To provide these educational opportunities, The Smith Family works across government portfolios and research disciplines, connecting and engaging a wide variety of stakeholders to play their part in what is a ‘whole of community’ responsibility. For example, our Learning for Life parents attend cooking and nutrition classes that also support new arrivals / refugees in the community to learn about Australian food, before learning the financial skills required to manage a budget for healthy eating. At the same time, their children might be presented with a new bicycle assembled by a team of volunteers from our corporate partners, who then go on to teach them how to ride.
The point is, the goal of building a healthier Australia is essentially indivisible from that of creating a more caring, equitable and cohesive community. It requires a comprehensive, systems-wide approach from both the top down and the bottom up, with the learning and development of our disadvantaged at its core. Only then might we stand a fighting chance of reversing the negative trends that at present seem destined to shape the health of our future generations.”
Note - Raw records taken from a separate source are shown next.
(* ===== verification/GoHeap.v ===== *)
(** * gemmill/modules/go-common/heap.go over Go's container/heap

    [container/heap] is modelled as the standard library writes it: [up],
    [down], [Push], [Pop], [Fix] and [Remove] on a slice, with the element
    order and the [Swap] of the client as parameters.  [priorityQueue] is the
    client of [heap.go]; its [Swap] also maintains the [index] field. *)
From S2P Require Import Prelude.

(** The order of a heap's client ([Comparable] in heap.go): a strict weak
    order, so that "not above" is transitive. *)
Class Comparable (K : Type) := Less : K -> K -> bool.

Class ComparableLaws (K : Type) `{Comparable K} : Prop := {
  less_asym : forall a b : K, Less a b = true -> Less b a = false;
  less_negtrans : forall a b c : K, Less b a = false -> Less c b = false -> Less c a = false
}.

Module GoHeap.
Section Container.
Context {A K : Type} `{Comparable K} (key : A -> K) (setidx : nat -> A -> A).

Definition lessAt (l : list A) (i j : nat) : bool :=
  match l !! i, l !! j with
  | Some x, Some y => Less (key x) (key y)
  | _, _ => false
  end.

(** The client's [Swap]; the heap only calls it with indices in range. *)
Definition swap (l : list A) (i j : nat) : list A :=
  match l !! i, l !! j with
  | Some x, Some y => <[j := setidx j x]> (<[i := setidx i y]> l)
  | _, _ => l
  end.

Fixpoint up_loop (fuel : nat) (l : list A) (j : nat) : list A :=
  match fuel with
  | O => l
  | S fuel' =>
      let i := ((j - 1) / 2)%nat in
      if (i =? j)%nat || negb (lessAt l j i) then l
      else up_loop fuel' (swap l i j) i
  end.

Definition up (l : list A) (j : nat) : list A := up_loop (S j) l j.

(** Returns the slice and the final position; [down] answers [i > i0]. *)
Fixpoint down_loop (fuel : nat) (l : list A) (i n : nat) : list A * nat :=
  match fuel with
  | O => (l, i)
  | S fuel' =>
      let j1 := (2 * i + 1)%nat in
      if (n <=? j1)%nat then (l, i)
      else
        let j2 := (j1 + 1)%nat in
        let j := if (j2 <? n)%nat && lessAt l j2 j1 then j2 else j1 in
        if negb (lessAt l j i) then (l, i)
        else down_loop fuel' (swap l i j) j n
  end.

Definition down (l : list A) (i0 n : nat) : list A * bool :=
  let '(l', i) := down_loop (S n) l i0 n in (l', (i0 <? i)%nat).

Definition Fix (l : list A) (i : nat) : list A :=
  let '(l', moved) := down l i (length l) in
  if moved then l' else up l' i.

Definition Push (l : list A) (x : A) : list A := up (l ++ [x]) (length l).

(** [Pop]: swap the root with the last element, sift down the prefix, then
    take the last element off. *)
Definition Pop (l : list A) : res (A * list A) :=
  let n := (length l - 1)%nat in
  let l1 := fst (down (swap l 0 n) 0 n) in
  let! x := deref (l1 !! n) in Ok (x, take n l1).

Definition Remove (l : list A) (i : nat) : res (A * list A) :=
  let n := (length l - 1)%nat in
  let l1 :=
    if (n =? i)%nat then l
    else
      let l0 := swap l i n in
      let '(l', moved) := down l0 i n in
      if moved then l' else up l' i in
  let! x := deref (l1 !! n) in Ok (x, take n l1).

(** ** Heap order on a prefix *)

Context `{!ComparableLaws K}.
Context (Hset : forall i x, key (setidx i x) = key x).

Definition kat (l : list A) (i : nat) : option K := key <$> l !! i.
Definition par (k : nat) : nat := ((k - 1) / 2)%nat.

(** [above l i j]: the element at [j] is not less than the one at [i]. *)
Definition above (l : list A) (i j : nat) : Prop :=
  match kat l i, kat l j with
  | Some a, Some b => Less b a = false
  | _, _ => True
  end.

Definition heap_upto (n : nat) (l : list A) : Prop :=
  forall k, (0 < k < n)%nat -> above l (par k) k.

Lemma lessAt_false l i j : lessAt l j i = false -> above l i j.
Proof. unfold lessAt, above, kat. destruct (l !! i), (l !! j); simpl; auto. Qed.

Lemma lessAt_true l i j : lessAt l j i = true -> above l j i.
Proof.
  unfold lessAt, above, kat. destruct (l !! i), (l !! j); simpl; auto. apply less_asym.
Qed.

Lemma above_trans l i j k : (j < length l)%nat -> above l i j -> above l j k -> above l i k.
Proof.
  unfold above, kat. intros Hj. destruct (lookup_lt_is_Some_2 l j Hj) as [y ->].
  destruct (l !! i), (l !! k); simpl; auto. apply less_negtrans.
Qed.

Lemma swap_length l i j : length (swap l i j) = length l.
Proof. unfold swap. destruct (l !! i), (l !! j); rewrite ?length_insert; done. Qed.

Lemma kat_swap l i j k :
  (i < length l)%nat -> (j < length l)%nat ->
  kat (swap l i j) k = if decide (k = j) then kat l i
                       else if decide (k = i) then kat l j else kat l k.
Proof.
  intros Hi Hj. unfold swap, kat.
  destruct (lookup_lt_is_Some_2 l i Hi) as [x Hx], (lookup_lt_is_Some_2 l j Hj) as [y Hy].
  rewrite Hx, Hy. destruct (decide (k = j)) as [->|].
  - rewrite list_lookup_insert_eq by (by rewrite length_insert). simpl. by rewrite Hset.
  - rewrite list_lookup_insert_ne by done. destruct (decide (k = i)) as [->|].
    + rewrite list_lookup_insert_eq by done. simpl. by rewrite Hset.
    + by rewrite list_lookup_insert_ne by done.
Qed.

Lemma above_swap l i j a b :
  (i < length l)%nat -> (j < length l)%nat ->
  let s k := if decide (k = j) then i else if decide (k = i) then j else k in
  above (swap l i j) a b <-> above l (s a) (s b).
Proof.
  intros Hi Hj s. unfold above. rewrite !kat_swap by done. unfold s.
  by repeat case_decide.
Qed.

Lemma swap_perm l i j : map key (swap l i j) ≡ₚ map key l.
Proof.
  unfold swap. destruct (l !! i) as [x|] eqn:Hx; [|done].
  destruct (l !! j) as [y|] eqn:Hy; [|done].
  change (@map A K) with (@fmap list list_fmap A K).
  rewrite !list_fmap_insert, !Hset.
  apply Permutation_insert_swap; by rewrite list_lookup_fmap, ?Hx, ?Hy.
Qed.

Lemma up_loop_length fuel l j : length (up_loop fuel l j) = length l.
Proof.
  revert l j. induction fuel as [|fuel IH]; intros l j; cbn [up_loop]; cbv zeta; [done|].
  case_match; [done|]. by rewrite IH, swap_length.
Qed.

Lemma up_loop_perm fuel l j : map key (up_loop fuel l j) ≡ₚ map key l.
Proof.
  revert l j. induction fuel as [|fuel IH]; intros l j; cbn [up_loop]; cbv zeta; [done|].
  case_match; [done|]. by rewrite IH, swap_perm.
Qed.

Lemma down_loop_length fuel l i n : length (down_loop fuel l i n).1 = length l.
Proof.
  revert l i. induction fuel as [|fuel IH]; intros l i; cbn [down_loop]; cbv zeta; [done|].
  repeat (case_match; try done); by rewrite IH, swap_length.
Qed.

Lemma down_loop_perm fuel l i n : map key (down_loop fuel l i n).1 ≡ₚ map key l.
Proof.
  revert l i. induction fuel as [|fuel IH]; intros l i; cbn [down_loop]; cbv zeta; [done|].
  repeat (case_match; try done); by rewrite IH, swap_perm.
Qed.

(** Sifting down touches only positions below [n]. *)
Lemma down_loop_frame fuel l i n k :
  (n <= length l)%nat -> (i < n)%nat -> (n <= k)%nat ->
  kat (down_loop fuel l i n).1 k = kat l k.
Proof.
  revert l i. induction fuel as [|fuel IH]; intros l i Hn Hi Hk; cbn [down_loop]; cbv zeta; [done|].
  destruct (Nat.leb_spec n (2 * i + 1)); [done|].
  set (j := if _ && _ then _ else _).
  assert (j = (2 * i + 1) \/ (j = 2 * i + 2 /\ 2 * i + 2 < n))%nat as Hj.
  { unfold j. destruct (Nat.ltb_spec (2 * i + 1 + 1) n); simpl; [|lia]. case_match; lia. }
  case_match; [done|]. rewrite IH, kat_swap by (rewrite ?swap_length; lia).
  repeat case_decide; done || lia.
Qed.

Lemma child_cases i k : (0 < k)%nat -> par k = i <-> (k = 2 * i + 1 \/ k = 2 * i + 2)%nat.
Proof.
  intros Hk. unfold par. pose proof (Nat.div_mod (k - 1) 2 ltac:(lia)).
  pose proof (Nat.mod_upper_bound (k - 1) 2 ltac:(lia)). lia.
Qed.

Lemma par_lt k : (0 < k)%nat -> (par k < k)%nat.
Proof. intros Hk. pose proof (proj1 (child_cases (par k) k Hk) eq_refl). lia. Qed.

Lemma up_loop_heap fuel l j n :
  (j < fuel)%nat -> (j < n <= length l)%nat ->
  (forall k, (0 < k < n)%nat -> k <> j -> above l (par k) k) ->
  (forall k, (0 < k < n)%nat -> par k = j -> (0 < j)%nat -> above l (par j) k) ->
  heap_upto n (up_loop fuel l j).
Proof.
  revert l j. induction fuel as [|fuel IH]; intros l j Hf Hn H1 H2; [lia|].
  cbn [up_loop]; cbv zeta. fold (par j).
  destruct (Nat.eqb_spec (par j) j) as [Hpj|Hpj]; simpl.
  { assert (j = 0)%nat as -> by (pose proof (par_lt j); lia).
    intros k Hk. apply H1; lia. }
  assert (0 < j)%nat as Hj0 by (destruct j; [done|lia]).
  pose proof (par_lt j Hj0) as Hlt.
  destruct (lessAt l j (par j)) eqn:Eless; simpl.
  2:{ intros k Hk. destruct (decide (k = j)) as [->|]; [by apply lessAt_false|auto]. }
  apply lessAt_true in Eless as Hab.
  apply IH; [lia|rewrite swap_length; lia|..].
  - intros k Hk Hkp. apply above_swap; [lia..|]. cbv zeta.
    pose proof (par_lt k).
    destruct (decide (k = j)) as [->|Hkj].
    { rewrite decide_False by lia. rewrite decide_True by done. done. }
    rewrite (decide_False (P := k = par j)) by done.
    destruct (decide (par k = j)) as [Hpk|]; [by apply H2|].
    destruct (decide (par k = par j)) as [Hpk|]; [|apply H1; lia].
    apply (above_trans l j (par j) k); [lia|done|]. rewrite <- Hpk. apply H1; lia.
  - intros k Hk Hpk Hp0. apply above_swap; [lia..|]. cbv zeta.
    pose proof (par_lt (par j) Hp0).
    rewrite (decide_False (P := par (par j) = j)) by lia.
    rewrite (decide_False (P := par (par j) = par j)) by lia.
    destruct (decide (k = j)) as [->|Hkj]; [apply H1; lia|].
    rewrite decide_False.
    2:{ intros ->. lia. }
    apply (above_trans l _ (par j)); [lia|apply H1; lia|]. rewrite <- Hpk. apply H1; lia.
Qed.

Lemma down_loop_mono fuel l i n : (i <= (down_loop fuel l i n).2)%nat.
Proof.
  revert l i. induction fuel as [|fuel IH]; intros l i; cbn [down_loop]; cbv zeta; [done|].
  repeat (case_match; try done); simplify_eq;
    (etransitivity; [|apply IH]); repeat case_match; lia.
Qed.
One of the biggest issues for individual health is our belief and faith in the so called “professionals”. We trust doctors or health professional implicitly, believing that “they know best” even though they have never lived in our own bodies. The philosophy that the body is a machine is a very limited way of viewing our health. This results in externally applied standards e.g. the diet sheet and RDI numbers, and we loose are ability to know and choose for our own bodies.
Clare Mann
Psychologist Sydney NSW
I gather the impression that its all about the lowest common denominator and keeping us down. while billions are spent channeling people who are out of work into useless case management that channels them into dead end short term jobs and into courses for essentially unskilled work, while those who want tertiary quals have to pay for their own books and when young, can’t get full benefits as of right, regardless of parental means, when being away from home to study. I was denied root canal by a public dental system. Despite our rising rates of inactivity and related diseases, it would probably be more beneifical to give those poor folk a gym membership rather than hanging around at a cost of billions at some useless “employment service” just to be shunted into the dead end jobs that you don’t want your kids to do. I am formerly of a very high SES family but am talked down to constantly and there is no sensitivity or respect, and services received are not culturally appropriate, for example through public housing I live in substandard and undersized accommodation. My former family disapproved of my change of gender among other things, and society only had places for me to do the jobs nobody wanted, despite having had around 90 in my HSC (non-govt school), and never had the opportunity to attend a city university. Whenever you want to do anything, whats a small barrier to a nuisance to the well-off is a big barrier to the underclass. If I even find the system, charities, NGO’s, lazy public master-wannabe servants a labyrinthine, secretive and hostile system then what do others make of it. Why give cheap rooms to derros and hold back those like me………………. we should be encouraging the poor, those who are capable anyway, of aiming for the stars and heaping on them the generosity…………….. or do we want to keep some spots open for the mediocre kids of the rich or sychophantic imported drones.